Republican NC justice calls Jefferson Griffin’s attempts to throw out 60,000 ballots ‘inappropriate,’ warns it ‘invites incredible mischief’

Source: NBC News

In a 4-2 vote, the NC Supreme Court ruled to prevent the State Board of Elections from certifying a race for North Carolina’s highest court, where Democratic Justice Allison Riggs holds a lead over Republican Jefferson Griffin. 

A full machine and a partial hand recount confirmed Riggs’ victory, but Griffin refused to concede. Instead, he has filed hundreds of legal challenges across all of North Carolina’s 100 counties, claiming that nearly 60,000 people voted illegally. The Supreme Court’s decision will allow justices to hear a challenge from Griffin that seeks to throw out 60,000 ballots over two months after they were cast.

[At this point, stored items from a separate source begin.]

(** A task is a timing of one account; the next start and the plan are not set. *)
Definition Task_Execute (t : Task) (w : World) : res () * World :=
  let '(r, _, w) := ActionTiming_Execute (mkActionTiming (task_Uuid t) None (task_ActionsID t) f0
                      (Some {[task_AccountID t := true]}) "" zero_time) w in
  (r, w).
Definition ErrPrefixNotFound (field : string) : string := "NOT_FOUND:" +:+ field.
Definition Task_FieldAsString (t : Task) (fldPath : list string) : res string :=
  match fldPath with
  | [] => Ok ""
  | first :: rest =>
      match (if bool_decide (first = "*act") then rest else []) with
      | [] => Err (ErrPrefixNotFound (Join fldPath "."))
      | field :: _ =>
          if bool_decide (field = "UUID") then Ok (task_Uuid t)
          else if bool_decide (field = "AccountID") then Ok (task_AccountID t)
          else if bool_decide (field = "ActionsID") then Ok (task_ActionsID t)
          else Err (ErrPrefixNotFound (Join fldPath "."))
      end
  end.
End actions.
Lemma flag_removeAccount : along same_flag removeAccountAction.
Proof. by apply along_removeAccount; [apply _|]. Qed.
Lemma flag_SetAccount : along same_flag SetAccount.
Proof. unfold SetAccount. same_flags. Qed.
#[local] Hint Resolve flag_removeAccount flag_SetAccount along_run_actions along_fire : along.

Lemma agree_run_actions id idxs : ∀ removed,
  agree (run_actions exec1 id idxs removed) (run_actions exec2 id idxs removed).
Proof.
  induction idxs as [|i idxs IH]; intros removed; simpl; [apply agree_refl|].
  apply agree_bind; [same_flags|apply agree_refl|]. intros a.
  apply agree_bind; [same_flags|apply agree_refl|]. intros matched.
  destruct (negb matched); [apply IH|].
  apply agree_bind; [same_flags|apply agree_refl|]. intros _.
  pose proof (agree_getActionFunc (a_ActionType (prepare_action a))) as Hf.
  pose proof (along_getActionFunc same_flag quiet_same_flag exec1 Hflag
    (a_ActionType (prepare_action a))) as Hf1.
  destruct (getActionFunc exec1 _) as [f1|], (getActionFunc exec2 _) as [f2|]; try done.
  specialize (Hf1 f1 (λ _, flag_removeAccount) eq_refl).
  apply agree_bind.
  - intros st. specialize (Hf1 (prepare_action a) st). by destruct (f1 _ st) as [[?|?|] ?].
  - intros st Hst. by rewrite (Hf _ st Hst).
  - intros [a'|]; agrees.
Qed.
#[local] Hint Resolve agree_run_actions : agree.
Lemma agree_fire i : agree (fire exec1 i) (fire exec2 i).
Proof. unfold fire, at_Execute, sorted_actions. agrees. Qed.
#[local] Hint Resolve agree_fire : agree.
Lemma agree_scan_trigger a i : agree (scan_trigger exec1 a i) (scan_trigger exec2 a i).
Proof.
  unfold scan_trigger, scan_counters, check_counter, scan_balances, range_balances, range_slice,
    check_balance. agrees.
Qed.
Lemma flag_scan_trigger a i : along same_flag (scan_trigger exec1 a i).
Proof.
  apply (along_scan_trigger same_flag quiet_same_flag);
    [done|apply flag_removeAccount|apply flag_SetAccount].
Qed.
#[local] Hint Resolve agree_scan_trigger flag_scan_trigger : agree along.
Lemma agree_scan_triggers a : agree (scan_triggers exec1 a) (scan_triggers exec2 a).
Proof. unfold scan_triggers. agrees. Qed.
End agreement.

(** ** Only the account itself is written *)

Definition own_step (st st' : ActionState) : Prop :=
  la_ID (as_live st') = la_ID (as_live st) ∧
  ∀ k, k ≠ la_ID (as_live st) → w_db (as_world st') !! k = w_db (as_world st) !! k.
#[export] Instance own_step_PreOrder : PreOrder own_step.
Proof.
  split; [by intros st|]. intros x y z [E1 E2] [F1 F2]. split; [congruence|].
  intros k Hk. rewrite F2, E2; congruence.
Qed.
Lemma quiet_own_step st st' : quiet_step st st' → own_step st st'.
Proof. intros [_ E D _]. split; [done|]. intros k _. by rewrite D. Qed.

(** Without triggers nothing is stored: the database only loses accounts. *)
Definition store_step (st st' : ActionState) : Prop :=
  triggers st = [] → triggers st' = [] ∧ w_db (as_world st') ⊆ w_db (as_world st).
#[export] Instance store_step_PreOrder : PreOrder store_step.
Proof.
  split; [by intros st|]. intros x y z Hxy Hyz Hx. destruct (Hxy Hx) as [Hy D].
  destruct (Hyz Hy) as [Hz D']. split; [done|]. by etrans.
Qed.
Lemma quiet_store_step st st' : quiet_step st st' → store_step st st'.
Proof. intros [_ _ D T] Hst. split; [auto|]. by rewrite D. Qed.

Section stored.
Context `{GoRuntime, GoText, AccountData, RatingData, ActionData}.

Lemma own_removeAccount : along own_step removeAccountAction.
Proof.
  apply along_removeAccount; [apply _|]. intros st. split; [done|]. intros k Hk. simpl.
  by rewrite lookup_delete_ne.
Qed.
Lemma own_SetAccount : along own_step SetAccount.
Proof.
  intros [la w]. unfold SetAccount, live, gets, mbind, SM_bind. simpl.
  destruct (dm_SetAccount_error (la_ID la)); [done|].
  split; [done|]. intros k Hk. simpl. by rewrite lookup_insert_ne.
Qed.
Lemma own_execute exec a : (∀ a, along own_step (exec a)) → along own_step (execute_triggers exec a).
Proof.
  intros Hexec [la w]. unfold execute_triggers, live, gets, mbind, SM_bind. simpl.
  destruct (la_executingTriggers la); [done|]. unfold flagged. simpl.
  pose proof (along_scan_triggers own_step quiet_own_step exec Hexec own_removeAccount
    own_SetAccount a (mkActionState (la_set_executing true la) w)) as Hs.
  by destruct (scan_triggers exec a _) as [r st'].
Qed.
Lemma own_ExecuteActionTriggers a : along own_step (ExecuteActionTriggers a).
Proof.
  apply own_execute. intros b [la w]. unfold nested, live, gets, mbind, SM_bind. simpl.
  by destruct (la_executingTriggers la).
Qed.

Lemma store_removeAccount : along store_step removeAccountAction.
Proof.
  apply along_removeAccount; [apply _|]. intros st Hst. split; [done|]. apply delete_subseteq.
Qed.
(** With no triggers a scan only removes what is expired. *)
Lemma scan_no_triggers exec a st : triggers st = [] →
  scan_triggers exec a st =
  CleanExpiredStuff (mkActionState (la_set_ActionTriggers [] (as_live st)) (as_world st)).
Proof.
  intros E. unfold triggers in E.
  assert (ActionTriggers_Sort (la_ActionTriggers (as_live st)) = []) as Es.
  { apply length_zero_iff_nil. unfold ActionTriggers_Sort. by rewrite go_sort_length, E. }
  unfold scan_triggers, on_live, modify, mbind, SM_bind. by rewrite Es.
Qed.
Lemma store_ExecuteActionTriggers a : along store_step (ExecuteActionTriggers a).
Proof.
  intros [la w] Ht. unfold ExecuteActionTriggers, execute_triggers, live, gets, mbind, SM_bind.
  simpl. destruct (la_executingTriggers la); [done|]. unfold flagged.
  rewrite scan_no_triggers by done. cbn -[CleanExpiredStuff].
  pose proof (along_CleanExpiredStuff store_step quiet_store_step (mkActionState
    (la_set_ActionTriggers [] (la_set_executing true la)) w) eq_refl) as Hs.
  by destruct (CleanExpiredStuff _) as [r st'].
Qed.

(** ** The account of a timing *)

Lemma own_execute_loaded actionsID idxs : along own_step (execute_loaded actionsID idxs).
Proof.
  apply along_bind; [apply _| |].
  - apply (along_run_actions own_step quiet_own_step);
      [apply own_ExecuteActionTriggers|apply own_removeAccount].
  - intros [e removed]. apply along_bind; [apply _| |intros _; apply along_ret, _].
    destruct e, removed; try apply along_ret, _. apply own_SetAccount.
Qed.
Lemma load_account_ID id fa : la_ID (load_account id fa) = id.
Proof.
  unfold load_account. by destruct (load_balances _) as [[??]?], (load_unit_counters _) as [[??]?].
Qed.
Lemma load_account_triggers id fa : la_ActionTriggers (load_account id fa) = fa_ActionTriggers fa.
Proof.
  unfold load_account. by destruct (load_balances _) as [[??]?], (load_unit_counters _) as [[??]?].
Qed.

Lemma execute_for_own actionsID accID idxs w k :
  k ≠ accID → w_db (execute_for actionsID accID idxs w).2 !! k = w_db w !! k.
Proof.
  intros Hk. unfold execute_for. destruct (dm_GetAccount_error accID); [done|].
  destruct (w_db w !! accID) as [fa|]; [|done].
  pose proof (own_execute_loaded actionsID idxs (mkActionState (load_account accID fa) w)) as [_ Hs].
  destruct (execute_loaded _ _ _) as [r st']. apply Hs. simpl. by rewrite load_account_ID.
Qed.
Lemma run_accounts_own id idxs k : ∀ accs p u w, k ∉ accs →
  w_db (run_accounts id accs idxs p u w).2 !! k = w_db w !! k.
Proof.
  induction accs as [|accID accs IH]; intros p u w Hk; [done|]. simpl.
  apply not_elem_of_cons in Hk as [Hk Hks].
  pose proof (execute_for_own id accID idxs w k Hk) as Hf.
  destruct (execute_for id accID idxs w) as [[e|e|] w']; simpl in *; [|done..].
  by rewrite IH.
Qed.
Lemma without_account_db a w : w_db (without_account a w).2 ⊆ w_db w.
Proof.
  unfold without_account, remove_account.
  repeat case_match; simplify_eq; simpl; try done; apply delete_subseteq.
Qed.
Lemma run_accountless_db id : ∀ idxs w, w_db (run_accountless id idxs w).2 ⊆ w_db w.
Proof.
  induction idxs as [|i idxs IH]; intros w; [done|]. cbn -[getActionFunc without_account].
  match goal with |- context [match ?m with _ => _ end] => destruct m as [a|e|] end; [|done..].
  destruct (getActionFunc ExecuteActionTriggers (a_ActionType a)); [|done].
  match goal with |- context [without_account a ?w1] =>
    pose proof (without_account_db a w1) as Hw; destruct (without_account a w1) as [[u|e|] w'] end;
    simpl in *; [|done..]. by etrans; [apply IH|].
Qed.

(** C22: executing the actions of a timing, with the triggers they start, writes only the
    accounts of the timing: every other account stays in the database as it was, or is
    removed by a timing without accounts, whose actions name the account to remove. *)
Theorem ActionTiming_Execute_other_accounts t w k :
  let accs := range_keys (sm_entries (atm_accountIDs t)) in
  let db' := w_db (ActionTiming_Execute t w).2 in
  k ∉ accs → db' !! k = w_db w !! k ∨ (accs = [] ∧ db' !! k = None).
Proof.
  cbn zeta. intros Hk. unfold ActionTiming_Execute.
  destruct (w_actions w !! _) as [l|]; [|by left].
  set (w1 := w_set_actions _ w). cbn zeta. change (w_db w) with (w_db w1).
  change (atm_accountIDs (ResetStartTimeCache t)) with (atm_accountIDs t).
  change (atm_ActionsID (ResetStartTimeCache t)) with (atm_ActionsID t).
  destruct (range_keys _) as [|acc accs] eqn:Ea.
  - pose proof (run_accountless_db (atm_ActionsID t) (seq 0 (length l)) w1) as Hr.
    assert (w_db (run_accountless (atm_ActionsID t) (seq 0 (length l)) w1).2 !! k = w_db w1 !! k ∨
      w_db (run_accountless (atm_ActionsID t) (seq 0 (length l)) w1).2 !! k = None) as Hd.
    { destruct (w_db (run_accountless _ _ w1).2 !! k) as [fa|] eqn:E; [left|by right].
      symmetry. by eapply lookup_weaken. }
    destruct (run_accountless _ _ w1) as [[e|e|] w']; simpl in *; destruct Hd; auto.
  - pose proof (run_accounts_own (atm_ActionsID t) (seq 0 (length l)) k (acc :: accs)
      false false w1 Hk) as Hr.
    left. destruct (run_accounts _ _ _ _ _ w1) as [[[p u]|e|] w']; simpl in *; by rewrite <- Hr.
Qed.

Lemma store_run_actions id idxs removed :
  along store_step (run_actions ExecuteActionTriggers id idxs removed).
Proof.
  apply (along_run_actions store_step quiet_store_step);
    [apply store_ExecuteActionTriggers|apply store_removeAccount].
Qed.


(** ** One level of triggers *)

Lemma flag_execute exec a :
  (∀ a, along same_flag (exec a)) → along same_flag (execute_triggers exec a).
Proof.
  intros Hexec [la w]. unfold execute_triggers, live, gets, mbind, SM_bind. simpl.
  destruct (la_executingTriggers la) eqn:E; [done|]. unfold flagged. simpl.
  destruct (scan_triggers exec a _) as [r st']. unfold same_flag, flag. by simpl.
Qed.
Lemma flag_nested a : along same_flag (nested a).
Proof.
  intros [la w]. unfold nested, live, gets, mbind, SM_bind. simpl.
  by destruct (la_executingTriggers la).
Qed.

(** The triggers of an account do not start each other: an action that a trigger runs
    asks for another scan, finds the account already in one, and goes on, so the scan in
    which the actions call the scan itself is the one with a single level, and it always
    ends. *)
Theorem ExecuteActionTriggers_one_level a st :
  ExecuteActionTriggers a st = execute_triggers ExecuteActionTriggers a st.
Proof.
  destruct st as [la w]. unfold ExecuteActionTriggers at 1. unfold execute_triggers at 1 2.
  unfold live, gets, mbind, SM_bind. simpl. destruct (la_executingTriggers la); [done|].
  unfold flagged. simpl. rewrite (agree_scan_triggers nested ExecuteActionTriggers); [done|..|done].
  - apply flag_nested.
  - intros b [la' w']. unfold flag. intros E. unfold nested, ExecuteActionTriggers,
      execute_triggers, live, gets, mbind, SM_bind. simpl in *. by rewrite E.
Qed.
(* ===== verification/ActionExamples.v ===== *)
(** * Actions and triggers of small accounts

    The definitions of [AccountActions] evaluated end to end, and the inputs at which the
    theorems of [ActionLaws] are applied: accounts where a trigger starts its actions more
    than once or never, and actions that leave something behind or undone. *)
From S2P Require Import Prelude GoFloat FloatExact GoStrings GoTime CoreUtils Collections Values RateInterval CallDescriptor RatingProfile CallCost PricingExamples Stateful Balances Accounts DebitExamples UnitCounters AccountActions ActionLaws.

(** It is one second after the beginning. *)
Definition one_second_later : AccountData := {|
  GenUUID n := Itoa (Z.of_nat n); rand_Perm k n := seq 0 n;
  rand_Perm_perm k n := Permutation_refl _; dm_GetSharedGroup s := Err ErrNotFound;
  dm_GetAccount_error s := None; dm_SetAccount_error s := None;
  acc_now := Add zero_time Second; BalanceRatingSubject := ∅ |}.
Definition plain_actions : ActionData := {|
  default_timezone := "UTC"; RemoveExpired := true; spare_slots n := n;
  condition_error c := None; condition_match c t b := Ok true;
  trigger_params s := ("", "", ""); factor_params s := Err "no factor";
  params_DeepEqual x y := bool_decide (dom x = dom y);
  external_action a acc := Ok tt; shared_group_error s := false;
  RemoveAccount_error s := None; account_params s := Ok ("t", s);
  remove_from_plans_error s := None; last_summaries s := Ok [] |}.

Section examples.
#[local] Existing Instances plain_text one_second_later plain_actions reference_runtime.
#[local] Instance prices : RatingData := minute_prices (f_of_Z 100).

Definition amount_of (kind id : option string) (v : Z) : BalanceFilter :=
  mkBalanceFilter None id kind (Some (mkValueFormula "" ∅ (f_of_Z v))) None None None None None
    None None [] None None None.
Definition act (typ : string) (bf : option BalanceFilter) : Action :=
  mkAction "A" typ "" "" "" f0 bf f0.
Definition trigger (kind : string) (threshold : Z) (bf : BalanceFilter) (acts : string)
    : ActionTrigger :=
  mkTrigger "TR" "one" kind (f_of_Z threshold) false 0 zero_time zero_time (Some bf) f0 acts 0
    false zero_time.
Definition kept_account (bm : gmap string (list Balance)) (ts : list ActionTrigger) : FullAccount :=
  mkFull (Some bm) None ts false false.
Definition world (acts : gmap string (list Action)) (db : gmap string FullAccount) : World :=
  mkWorld acts db ∅ 0.
Definition timing_for (accs : gmap string bool) : ActionTiming :=
  mkActionTiming "u" None "ACTS" f0 (Some accs) "PLAN" zero_time.

Definition kept_values (w : World) (name kind : string) : list (string * float64) :=
  match w_db w !! name with
  | Some fa => map (λ b, (b_Uuid b, b_Value b)) (default [] (default ∅ (fa_BalanceMap fa) !! kind))
  | None => []
  end.
Definition result_of (r : res () * ActionTiming * World) : res () := fst (fst r).

(** A top-up of one of two accounts. *)
Definition two_accounts : World :=
  world {["ACTS" := [act "*topup" (Some (amount_of (Some MONETARY) None 5))]]}
    {["t:1001" := kept_account {[MONETARY := [money "a" 10; money "b" 20]]} [];
      "t:1002" := kept_account {[MONETARY := [money "c" 1]]} []]}.
Lemma topup_two_balances :
  let r := ActionTiming_Execute (timing_for {["t:1001" := true]}) two_accounts in
  result_of r = Ok tt ∧
  kept_values r.2 "t:1001" MONETARY = [("a", f_of_Z 15); ("b", f_of_Z 25)].
Proof. vm_compute. split; reflexivity. Qed.

Lemma ActionTiming_Execute_other_accounts_witness :
  ("t:1002" ∉ range_keys (sm_entries (atm_accountIDs (timing_for {["t:1001" := true]})))) ∧
  (w_db (ActionTiming_Execute (timing_for {["t:1001" := true]}) two_accounts).2 !! "t:1002" =
     w_db two_accounts !! "t:1002" ∨
   (range_keys (sm_entries (atm_accountIDs (timing_for {["t:1001" := true]}))) = [] ∧
    w_db (ActionTiming_Execute (timing_for {["t:1001" := true]}) two_accounts).2 !! "t:1002" = None)).
Proof.
  assert ("t:1002" ∉ range_keys (sm_entries (atm_accountIDs (timing_for {["t:1001" := true]})))) as Hk.
  { apply (bool_decide_unpack _). vm_compute. exact I. }
  split; [exact Hk|].
  exact (ActionTiming_Execute_other_accounts (timing_for {["t:1001" := true]}) two_accounts "t:1002" Hk).
Defined.

(** The top-up is lost when the next action fails. *)
Definition second_fails : World :=
  world {["ACTS" := [act "*topup" (Some (amount_of (Some MONETARY) None 5));
                     act "*remove_balance" (Some (amount_of (Some "*data") None 1))]]}
    {["t:1001" := kept_account {[MONETARY := [money "a" 10]]} []]}.
Lemma second_fails_result :
  let r := ActionTiming_Execute (timing_for {["t:1001" := true]}) second_fails in
  result_of r = Err ErrPartiallyExecuted ∧
  kept_values r.2 "t:1001" MONETARY = [("a", f_of_Z 10)].
Proof. vm_compute. split; reflexivity. Qed.


(** A debit of an account with two balances that match. *)
Definition two_balances : LiveAccount :=
  load_account "t:1001" (kept_account {[MONETARY := [money "a" 10; money "b" 20]]} []).
Lemma debitBalanceAction_debits_all_witness :
  let a := act "*debit" (Some (amount_of (Some MONETARY) None 5)) in
  ∃ v bs,
    (∀ l, bs !! l = (if bool_decide (l ∈ [0; 1]%nat)
                     then λ b, snd (action_debit a (f_of_Z 5) false false b) else id)
                    <$> la_balances two_balances !! l) ∧
    debitBalanceAction ExecuteActionTriggers a false false (mkActionState two_balances (world ∅ ∅)) =
    (_ ← InitCounters; _ ← ExecuteActionTriggers None; mret (with_value a v))
      (mkActionState (la_set_balances bs two_balances) (world ∅ ∅)).
Proof.
  set (a := act "*debit" (Some (amount_of (Some MONETARY) None 5))).
  assert (shows two_balances (mkSlice 0 2) [0; 1]%nat) as Hs.
  { split; [reflexivity|split].
    - intros [|[|[|i]]] l [= <-]; reflexivity.
    - repeat constructor. }
  destruct (CreateBalance acc_now (a_Balance a)) as [bClone|e|] eqn:Ec; [|discriminate..].
  assert (b_Value bClone = f_of_Z 5) as Ev by (vm_compute in Ec; injection Ec as <-; reflexivity).
  rewrite <- Ev.
  apply (debitBalanceAction_debits_all ExecuteActionTriggers a false false two_balances (world ∅ ∅)
    (mkSlice 0 2) [0; 1]%nat bClone).
  - exact Ec.
  - reflexivity.
  - exact Hs.
  - apply (bool_decide_unpack _). vm_compute. exact I.
  - rewrite Ev. vm_compute. reflexivity.
Defined.

(** ** What triggers do *)

(** A trigger is looked at once, but starts its actions for every balance that matches:
    two balances reach 12, and the bonus is given twice. *)
Definition bonus_trigger : ActionTrigger :=
  trigger "*max_balance" 12 (amount_of (Some MONETARY) None 0) "BONUS".
Definition with_bonus : World :=
  world {["ACTS" := [act "*topup" (Some (amount_of (Some MONETARY) None 5))];
          "BONUS" := [act "*topup" (Some (amount_of (Some "*data") None 1))]]}
    {["t:1001" := kept_account {[MONETARY := [money "a" 10; money "b" 20]]} [bonus_trigger]]}.
Lemma trigger_starts_twice :
  let r := ActionTiming_Execute (timing_for {["t:1001" := true]}) with_bonus in
  at_Recurrent bonus_trigger = false ∧ result_of r = Ok tt ∧
  kept_values r.2 "t:1001" "*data" = [("0", f_of_Z 2)].
Proof. vm_compute. repeat split. Qed.

(** The actions of the trigger fail, and so do those of the account; what they did before
    is stored by the trigger. *)
Definition trigger_and_failure : World :=
  world {["ACTS" := [act "*topup" (Some (amount_of (Some MONETARY) None 5));
                     act "*remove_balance" (Some (amount_of (Some "*data") None 1))];
          "BONUS" := [act "*remove_balance" (Some (amount_of (Some "*data") None 1))]]}
    {["t:1001" := kept_account {[MONETARY := [money "a" 10]]} [bonus_trigger]]}.
Lemma failed_trigger_stores :
  let r := ActionTiming_Execute (timing_for {["t:1001" := true]}) trigger_and_failure in
  result_of r = Err ErrPartiallyExecuted ∧
  kept_values r.2 "t:1001" MONETARY = [("a", f_of_Z 15)] ∧
  (at_Executed <$> match w_db r.2 !! "t:1001" with Some fa => fa_ActionTriggers fa | None => [] end)
    = [true].
Proof. vm_compute. repeat split. Qed.

(** Removing the first expired balance skips the second. *)
Definition expired_money (uuid : string) : Balance :=
  set_expiration (money uuid 1) (Add zero_time 1).
Definition with_expired : ActionState :=
  mkActionState (load_account "t:1001" (kept_account {[MONETARY := [expired_money "a"; expired_money "b"]]} []))
    (world ∅ ∅).
Lemma cleaning_skips_expired :
  let '(r, st) := ExecuteActionTriggers None with_expired in
  r = Ok tt ∧
  (b_Uuid <$> stored_slice (as_live st) (default nil_slice (balances_of (as_live st) MONETARY)))
    = ["b"].
Proof. vm_compute. split; reflexivity. Qed.

(** Counters are made with the identifier in the balance of the trigger, but looked up with
    the trigger's own: the trigger does not start.  Without the former it does. *)
Definition counted (id : option string) : ActionState :=
  let m : SM ActionState () :=
    _ ← InitCounters;
    Account_countUnits (f_of_Z 100) MONETARY None (Some (money "a" 10)) in
  (m (mkActionState (load_account "t:1001" (kept_account ∅
        [trigger "*max_balance_counter" 50 (amount_of (Some MONETARY) id 0) "BONUS"]))
      (world {["BONUS" := []]} ∅))).2.
Lemma counter_with_ID_is_lost :
  (at_Executed <$> triggers (counted (Some "money"))) = [false] ∧
  (at_Executed <$> triggers (counted None)) = [true].
Proof. vm_compute. split; reflexivity. Qed.

(** A counter stored without a type, which counting would give one, ends the scan. *)
Lemma counter_without_type_panics :
  (ExecuteActionTriggers None (mkActionState (load_account "t:1001"
     (mkFull None (Some {[MONETARY := [("", [])]]})
        [trigger "*max_event_counter" 50 (amount_of (Some MONETARY) None 0) "BONUS"] false false))
     (world ∅ ∅))).1 = Panic.
Proof. vm_compute. reflexivity. Qed.
End examples.

(** Where the texts of dates have a meaning: an action without an account and without a
    balance, but with an expiry. *)
Section dated.
#[local] Instance dated_text : GoText := {|
  ParseFloat s := Err "no float"; ParseDuration s := Err "no duration";
  ParseTimeDetectLayout s tz := Ok (Add zero_time Second);
  FormatFloat f := ""; Duration_String d := Itoa d; Format_RFC3339 t := ""; ToJSON v := "";
  sprint v := ""; type_name v := ""; opaque_field n := None; opaque_elem n i := Err NOT_FOUND;
  opaque_paths n s := []; opaque_type n := n; opaque_comparable n := false;
  opaque_struct n := false |}.
#[local] Existing Instances one_second_later plain_actions reference_runtime.
#[local] Instance dated_prices : RatingData := minute_prices (f_of_Z 100).

Lemma accountless_expiry_panics :
  (ActionTiming_Execute (timing_for ∅) (world {["ACTS" :=
     [mkAction "A" "*log" "" "" "tomorrow" f0 None f0]]} ∅)).1.1 = Panic.
Proof. vm_compute. reflexivity. Qed.
End dated.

The lone Republican dissenter, Justice Richard Dietz, argued that intervention by the judiciary close to an election “becomes inappropriate because it can damage the integrity of the election process,” calling Griffin’s efforts “post-election litigation that seeks to remove the legal right to vote from people who lawfully voted.” 

Dietz also warned that the court order “invites incredible mischief” because it will “lead to doubts about the finality of vote counts following an election, encourage novel legal challenges that greatly delay certification of the results, and fuel an already troubling decline in public faith in our elections.” 

On a heavily conservative court, Dietz’s break from his peers is noteworthy. Dietz was appointed to the NC Court of Appeals by Republican Gov. Pat McCrory in 2014. In 2022, he won election to the Supreme Court as a Republican, maintaining a firm conservative framework in his opinions. As a nod to his conservative principles, he cited another conservative justice in his dissent, Supreme Court Justice Brett Kavanaugh, to support his argument that when “an election is close at hand, the rules of the road should be clear and settled.” 

The filing deadline for all briefs in the case is Jan. 24, presumably delaying certification of Riggs’ victory for at least a few more weeks.